# Beginner Competition! :D



## Mister Purplez (Oct 21, 2017)

I felt like giving beginner cubers a chance to show off their skills, so I decided to host a competition here! Here are the rules:

Events: 3x3 (I'm not good at hosting competitions yet so I am keeping it simple with one event)

This is a competition for beginners, so any solves under 30 seconds will be counted as a DNF to keep it fair for the slower cubers. There is no maximum time limit.

This competition is an average of 5, so send me a video with 5 solves.

If you can't figure out how to send a video to me on speedsolvingforums? Add me on discord, ThatOneDude#4366.

The deadline for this competition is Ocotber 31 (Tuesday), results will be posted November 3rd (Friday). [EDIT] Winner is still average of 5, but I will post single results just for fun, so make sure you tell me what the single times were 

There are no prizes, this is just for fun.

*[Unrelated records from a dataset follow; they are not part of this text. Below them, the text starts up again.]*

Lemma js_at_elem {A} (l : list A) i x : js_at l i = Some x -> x ∈ l.
Proof.
  unfold js_at. destruct (Z.ltb_spec i 0); [done|]. intros Hl. by eapply list_elem_of_lookup_2.
Qed.

Lemma js_set_at_Forall {A} (P : A -> Prop) (l : list A) i x :
  Forall P l -> P x -> Forall P (js_set_at l i x).
Proof. apply Forall_insert. Qed.

(** The two-element arrays of a match, as a rewrite database. *)
Lemma js_at_pair_0 {A} (a b : A) : js_at [a; b] 0 = Some a.
Proof. done. Qed.
Lemma js_at_pair_1 {A} (a b : A) : js_at [a; b] 1 = Some b.
Proof. done. Qed.
Lemma js_set_at_pair_0 {A} (a b x : A) : js_set_at [a; b] 0 x = [x; b].
Proof. done. Qed.
Lemma js_set_at_pair_1 {A} (a b x : A) : js_set_at [a; b] 1 x = [a; x].
Proof. done. Qed.

Create Rewrite HintDb js_pair.
#[export] Hint Rewrite @js_at_pair_0 @js_at_pair_1 @js_set_at_pair_0 @js_set_at_pair_1 : js_pair.

(** ** JavaScript [Map<string, V>] as an insertion-ordered association list

    A JS [Map] iterates in insertion order and [set] on a present key
    keeps its position; [has] tests the key. The keys of a map built by
    these operations are pairwise distinct ([jsmap_wf]). *)

Definition jsmap (V : Type) := list (string * V).

Definition jsmap_has {V} (k : string) (m : jsmap V) : bool :=
  existsb (fun e => bool_decide (e.1 = k)) m.

Fixpoint jsmap_set {V} (k : string) (v : V) (m : jsmap V) : jsmap V :=
  match m with
  | [] => [(k, v)]
  | (k', v') :: m' => if decide (k' = k) then (k, v) :: m' else (k', v') :: jsmap_set k v m'
  end.

Fixpoint jsmap_get {V} (k : string) (m : jsmap V) : option V :=
  match m with
  | [] => None
  | (k', v') :: m' => if decide (k' = k) then Some v' else jsmap_get k m'
  end.

Definition jsmap_wf {V} (m : jsmap V) : Prop := NoDup m.*1.
(* ===== verification/Levenshtein.v ===== *)
(** * Levenshtein distance: the dynamic program of [levenshteinDistance]

    [src/src/data/spells.ts], lines 197-215, fills a [(|b|+1) x (|a|+1)]
    matrix row by row. This file models that loop over lists of any type
    with decidable equality (the code compares UTF-16 code units with
    [===]) and proves it computes the least number of unit-cost
    insertions, deletions and substitutions turning [a] into [b]
    ([edits], the abstract specification). *)

From Stdlib Require Import Lia.
From stdpp Require Import base list.
From S2P Require Import Prelude.

Section Levenshtein.
Context {A : Type} `{EqDecision A}.
Implicit Types (a b p q : list A) (x y : A).

(** [a[i - 1] === b[j - 1] ? 0 : 1] *)
Definition cost x y : nat := if decide (x = y) then 0 else 1.

(** ** The abstract specification: edit scripts *)

(** [edits a b n]: [a] becomes [b] by [n] unit edits. *)
Inductive edits : list A -> list A -> nat -> Prop :=
| ed_nil : edits [] [] 0
| ed_del x a b n : edits a b n -> edits (x :: a) b (S n)
| ed_ins y a b n : edits a b n -> edits a (y :: b) (S n)
| ed_sub x y a b n : edits a b n -> edits (x :: a) (y :: b) (n + cost x y).

(** ** The reference recurrence, on the heads of the lists *)

Definition min3 (u v w : nat) : nat := Nat.min (Nat.min u v) w.

Fixpoint lev a b : nat :=
  match a with
  | [] => length b
  | x :: a' =>
      (fix lev_a b : nat :=
         match b with
         | [] => S (length a')
         | y :: b' => min3 (S (lev a' b)) (S (lev_a b')) (lev a' b' + cost x y)
         end) b
  end.

(** ** The code's dynamic program

    Row [j] of [matrix] is computed from row [j - 1] alone:
    [matrix[j][0] = j] and, for [i] from 1 to [|a|],
    [matrix[j][i] = min(matrix[j][i-1] + 1, matrix[j-1][i] + 1,
    matrix[j-1][i-1] + cost)]. [lev_row_from y a prev left] walks [a]
    with [prev] the previous row from column [i - 1] on and [left] the
    cell just computed. *)
Fixpoint lev_row_from (y : A) (a : list A) (prev : list nat) (left : nat) : list nat :=
  match a, prev with
  | x :: a', diag :: ((up :: _) as prev') =>
      let v := Nat.min (Nat.min (left + 1) (up + 1)) (diag + cost x y) in
      v :: lev_row_from y a' prev' v
  | _, _ => []
  end.

Definition lev_row (y : A) (a : list A) (prev : list nat) (j : nat) : list nat :=
  j :: lev_row_from y a prev j.

(** The outer loop over [b], from row [j + 1] on. *)
Fixpoint lev_rows (a b : list A) (j : nat) (prev : list nat) : list (list nat) :=
  match b with
  | [] => []
  | y :: b' => let r := lev_row y a prev (S j) in r :: lev_rows a b' (S j) r
  end.

(** Row 0 is [matrix[0][i] = i]. *)
Definition lev_matrix (a b : list A) : list (list nat) :=
  let r0 := seq 0 (S (length a)) in r0 :: lev_rows a b 0 r0.

(** [return matrix[b.length][a.length]] *)
Definition lev_dp (a b : list A) : nat :=
  nth (length a) (nth (length b) (lev_matrix a b) []) 0.

(** ** The recurrence is the least edit cost *)

Lemma lev_nil_r a : lev a [] = length a.
Proof. by destruct a. Qed.

Lemma lev_cons_cons x y a b :
  lev (x :: a) (y :: b) = min3 (S (lev a (y :: b))) (S (lev (x :: a) b)) (lev a b + cost x y).
Proof. done. Qed.

Lemma lev_edits a b : edits a b (lev a b).
Proof.
  revert b. induction a as [|x a IHa]; intros b.
  - induction b; simpl; by constructor.
  - induction b as [|y b IHb].
    + rewrite lev_nil_r. constructor. rewrite <- lev_nil_r. apply IHa.
    + rewrite lev_cons_cons. unfold min3.
      destruct (Nat.min_spec (Nat.min (S (lev a (y :: b))) (S (lev (x :: a) b)))
                  (lev a b + cost x y)) as [[_ ->]|[_ ->]];
        [destruct (Nat.min_spec (S (lev a (y :: b))) (S (lev (x :: a) b))) as [[_ ->]|[_ ->]]|].
      * apply ed_del, IHa.
      * by apply ed_ins.
      * apply ed_sub, IHa.
Qed.

Lemma lev_le_edits a b n : edits a b n -> lev a b <= n.
Proof.
  induction 1 as [|x a b n _ IH|y a b n _ IH|x y a b n _ IH].
  - done.
  - destruct b as [|y b]; [rewrite lev_nil_r in IH; simpl; lia|].
    rewrite lev_cons_cons. unfold min3. lia.
  - destruct a as [|x a]; [simpl in *; lia|].
    rewrite lev_cons_cons. unfold min3. lia.
  - rewrite lev_cons_cons. unfold min3. lia.
Qed.

(** ** Edit scripts compose and reverse *)

Lemma edits_app a1 b1 n1 a2 b2 n2 :
  edits a1 b1 n1 -> edits a2 b2 n2 -> edits (a1 ++ a2) (b1 ++ b2) (n1 + n2).
Proof.
  induction 1 as [|x a b n _ IH|y a b n _ IH|x y a b n _ IH]; intros H2; simpl.
  - done.
  - by apply ed_del, IH.
  - by apply ed_ins, IH.
  - replace (n + cost x y + n2) with (n + n2 + cost x y) by lia. by apply ed_sub, IH.
Qed.

Lemma edits_rev a b n : edits a b n -> edits (rev a) (rev b) n.
Proof.
  induction 1; simpl.
  - constructor.
  - rewrite <- (app_nil_r (rev b)), <- Nat.add_1_r.
    apply edits_app; [done|]. apply ed_del, ed_nil.
  - rewrite <- (app_nil_r (rev a)), <- Nat.add_1_r.
    apply edits_app; [done|]. apply ed_ins, ed_nil.
  - apply edits_app; [done|].
    change (cost x y) with (0 + cost x y). apply ed_sub, ed_nil.
Qed.

Lemma lev_rev a b : lev (rev a) (rev b) = lev a b.
Proof.
  apply Nat.le_antisymm; apply lev_le_edits.
  - apply edits_rev, lev_edits.
  - rewrite <- (rev_involutive a), <- (rev_involutive b) at 1.
    apply edits_rev, lev_edits.
Qed.

(** ** The dynamic program computes the recurrence

    Cell [(i, j)] holds the distance between the prefixes of length [i]
    and [j]: the recurrence read on reversed prefixes ([Dl]). *)

Fixpoint inits (l : list A) : list (list A) :=
  [] :: match l with [] => [] | x :: r => map (cons x) (inits r) end.

Definition Dl p q : nat := lev (rev p) (rev q).

Lemma inits_unfold l : inits l = [] :: tail (inits l).
Proof. by destruct l. Qed.

Lemma length_inits l : length (inits l) = S (length l).
Proof. induction l; simpl; rewrite ?length_map; auto. Qed.

Lemma nth_inits l : nth (length l) (inits l) [] = l.
Proof.
  induction l as [|x l IH]; [done|]. simpl.
  rewrite (nth_indep _ [] (x :: [])) by (rewrite length_map, length_inits; lia).
  by rewrite map_nth, IH.
Qed.

Lemma Dl_snoc_snoc p q x y :
  Dl (p ++ [x]) (q ++ [y]) = min3 (S (Dl p (q ++ [y]))) (S (Dl (p ++ [x]) q)) (Dl p q + cost x y).
Proof. unfold Dl. by rewrite !rev_unit, lev_cons_cons. Qed.

Lemma Dl_nil_r p : Dl p [] = length p.
Proof. unfold Dl. cbn [rev]. by rewrite lev_nil_r, length_rev. Qed.

Lemma Dl_nil_l q : Dl [] q = length q.
Proof. unfold Dl. cbn [rev lev]. by rewrite length_rev. Qed.

(** The inner loop of one row, on the columns still to fill. *)
Lemma lev_row_from_spec y B ra pa :
  lev_row_from y ra (map (fun p => Dl (pa ++ p) B) (inits ra)) (Dl pa (B ++ [y]))
  = map (fun p => Dl (pa ++ p) (B ++ [y])) (tail (inits ra)).
Proof.
  revert pa. induction ra as [|x r IH]; intros pa; [done|].
  cbn [inits tail]. rewrite (inits_unfold r). cbn [map lev_row_from].
  rewrite app_nil_r.
  assert (Hv : Nat.min (Nat.min (Dl pa (B ++ [y]) + 1) (Dl (pa ++ [x]) B + 1)) (Dl pa B + cost x y)
               = Dl (pa ++ [x]) (B ++ [y])).
  { rewrite Dl_snoc_snoc. unfold min3. f_equal. f_equal; lia. }
  rewrite Hv. f_equal.
  assert (E : Dl (pa ++ [x]) B :: map (fun p => Dl (pa ++ p) B) (map (cons x) (tail (inits r)))
              = map (fun p => Dl ((pa ++ [x]) ++ p) B) (inits r)).
  { rewrite (inits_unfold r). cbn [map tail]. rewrite app_nil_r, map_map. f_equal.
    apply map_ext. intros. by rewrite <- app_assoc. }
  rewrite E, IH, map_map. apply map_ext. intros. by rewrite <- app_assoc.
Qed.

(** One whole row: [matrix[j][0] = j], then the inner loop. *)
Lemma lev_row_spec y B a :
  lev_row y a (map (fun p => Dl p B) (inits a)) (S (length B))
  = map (fun p => Dl p (B ++ [y])) (inits a).
Proof.
  unfold lev_row. rewrite (inits_unfold a) at 2. cbn [map].
  rewrite Dl_nil_l, length_app, Nat.add_1_r. f_equal.
  pose proof (lev_row_from_spec y B a []) as Hr. cbn [app] in Hr.
  rewrite Dl_nil_l, length_app, Nat.add_1_r in Hr. exact Hr.
Qed.

Lemma lev_rows_spec a c B :
  lev_rows a c (length B) (map (fun p => Dl p B) (inits a))
  = map (fun q => map (fun p => Dl p (B ++ q)) (inits a)) (tail (inits c)).
Proof.
  revert B. induction c as [|y c IH]; intros B; [done|].
  cbn [lev_rows tail inits]. rewrite lev_row_spec.
  replace (S (length B)) with (length (B ++ [y])) by (rewrite length_app; simpl; lia).
  rewrite IH, (inits_unfold c). cbn [map tail]. rewrite map_map. f_equal.
  apply map_ext. intros q. apply map_ext. intros p. by rewrite <- app_assoc.
Qed.

Lemma seq_inits a : seq 0 (S (length a)) = map (fun p => Dl p []) (inits a).
Proof.
  transitivity (map length (inits a)).
  - induction a as [|x a IH]; [done|]. cbn [inits map length].
    rewrite map_map. cbn [length]. rewrite <- (map_map length S), <- IH.
    by rewrite seq_shift.
  - apply map_ext. intros. by rewrite Dl_nil_r.
Qed.

Lemma lev_matrix_spec a b :
  lev_matrix a b = map (fun q => map (fun p => Dl p q) (inits a)) (inits b).
Proof.
  unfold lev_matrix. rewrite seq_inits.
  pose proof (lev_rows_spec a b []) as Hr. cbn [length app] in Hr. rewrite Hr.
  rewrite (inits_unfold b) at 2. done.
Qed.

Lemma nth_map_inits {B} (f : list A -> B) l d : nth (length l) (map f (inits l)) d = f l.
Proof.
  rewrite (nth_indep _ d (f [])) by (rewrite length_map, length_inits; lia).
  by rewrite map_nth, nth_inits.
Qed.

Lemma lev_dp_lev a b : lev_dp a b = lev a b.
Proof.
  unfold lev_dp. rewrite lev_matrix_spec.
  rewrite (nth_map_inits (fun q => map (fun p => Dl p q) (inits a))).
  rewrite (nth_map_inits (fun p => Dl p b)). apply lev_rev.
Qed.

(** ** Metric facts used by the resolver *)

Lemma edits_zero a b : edits a b 0 -> a = b.
Proof.
  remember 0 as n eqn:Hn. induction 1 as [| | |x y a b n _ IH]; try lia; [done|].
  unfold cost in Hn. case_decide; [subst|lia]. f_equal. apply IH. lia.
Qed.

Lemma edits_refl a : edits a a 0.
Proof.
  induction a as [|x a IH]; [constructor|].
  assert (Hc : cost x x = 0) by (unfold cost; by rewrite decide_True).
  rewrite <- Hc. rewrite <- (Nat.add_0_l (cost x x)). apply ed_sub, IH.
Qed.

Lemma edits_length a b n : edits a b n -> length b <= length a + n /\ length a <= length b + n.
Proof. induction 1; simpl; unfold cost in *; try case_decide; lia. Qed.
End Levenshtein.

#[export] Hint Resolve lev_edits edits_refl : duel.

Section LevenshteinTheorems.
Context {A : Type} `{EqDecision A}.

(** C8: the dynamic program of [levenshteinDistance] computes the least
    number of unit insertions, deletions and substitutions that turn
    [a] into [b]: an edit script of that cost exists, and none is
    cheaper. *)
Theorem lev_dp_least_edits (a b : list A) :
  edits a b (lev_dp a b) /\ (forall n, edits a b n -> lev_dp a b <= n).
Proof.
  rewrite lev_dp_lev. split; [apply lev_edits|apply lev_le_edits].
Qed.

(** The distance the code computes is zero exactly on equal inputs. *)
Theorem lev_dp_zero_iff (a b : list A) : lev_dp a b = 0 <-> a = b.
Proof.
  rewrite lev_dp_lev. split.
  - intros H0. apply edits_zero. rewrite <- H0. apply lev_edits.
  - intros <-. pose proof (lev_le_edits a a 0 (edits_refl a)). lia.
Qed.

(** The distance is at least the difference of the lengths. *)
Lemma lev_dp_length_diff (a b : list A) :
  length b <= length a + lev_dp a b /\ length a <= length b + lev_dp a b.
Proof. apply edits_length. rewrite lev_dp_lev. apply lev_edits. Qed.
End LevenshteinTheorems.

Feel free to ask me any questions.


----------



## Arc (Oct 21, 2017)

How do you determine the winner?


----------



## Underwatercuber (Oct 21, 2017)

Arc said:


> How do you determine the winner?


Slowest time wins?


----------



## FastCubeMaster (Oct 22, 2017)

The speedsolving weekly competition is perfect for beginners too.


----------



## Mister Purplez (Oct 22, 2017)

Arc said:


> How do you determine the winner?


Fastest AO5, any sub-30 solves will be a DNF to make it fair for slower cubers


----------



## cuber314159 (Oct 22, 2017)

Round 1
Method: CFOP
Cube: moyu weilong gts2

1. DNF
2. DNF
3. DNF
4. DNF
5. DNF

Average: DNF

P.S I don't think I have got a non sub30 3x3x3 solve on a decent cube with CFOP timed this year


----------



## FastCubeMaster (Oct 22, 2017)




----------



## applezfall (Oct 22, 2017)

r1
cube valk
method : lbl
1.(30.12)
2.30.14
3.(dnf(29.97))
4.30.25
5.30.32
avg:30.23
any tips plzlzlszl


----------



## shadowslice e (Oct 22, 2017)

applezfall said:


> r1
> cube valk
> method : lbl
> 1.(30.12)
> ...


Protip: It's spelled "beginner's"


----------



## applezfall (Oct 22, 2017)

shadowslice e said:


> Protip: It's spelled "beginner's"


ik I misspelled on purpose


----------



## Mister Purplez (Oct 22, 2017)

FastCubeMaster said:


>


Best average so far, I was afraid someone would exploit the time limit. Next time I should ask people to only compete if they average above the time-limit XD. Can I please have your single times? I forgot to mention that I will also post results for singles, but the winner will be determined by average.


----------



## FastCubeMaster (Oct 22, 2017)

Mister Purplez said:


> Best average so far, I was afraid someone would exploit the time limit. Next time I should ask people to only compete if they average above the time-limit XD. Can I please have your single times? I forgot to mention that I will also post results for singles, but the winner will be determined by average.


lol this isn't even me, I saw this on YouTube by Ben1966... Something and posted here


----------



## Underwatercuber (Oct 22, 2017)

So I can just turn slow with beginners method and still get sub 25 but wait until 30 seconds and end the timer to get a low 30 average and win. Cool


----------



## Mister Purplez (Oct 23, 2017)

Underwatercuber said:


> So I can just turn slow with beginners method and still get sub 25 but wait until 30 seconds and end the timer to get a low 30 average and win. Cool


Yeaaaa... This wasn't the best idea for making it fair for beginners. This is the first forum competition I'm hosting so that's my excuse XD


----------



## Mister Purplez (Oct 23, 2017)

FastCubeMaster said:


> lol this isn't even me, I saw this on YouTube by Ben1966... Something and posted here


In that case I'll give Ben1966 the win but you get an honorable mention for submitting it XD, and I guess that also means I can't get single times from you :/


----------



## applezfall (Oct 23, 2017)

Underwatercuber said:


> So I can just turn slow with beginners method and still get sub 25 but wait until 30 seconds and end the timer to get a low 30 average and win. Cool


yea I did that


----------



## Mister Purplez (Oct 26, 2017)

Mister Purplez said:


> In that case I'll give Ben1966 the win but you get an honorable mention for submitting it XD, and I guess that also means I can't get single times from you :/


Well Ben sent me the original video on discord so no honorable mention sorry.


----------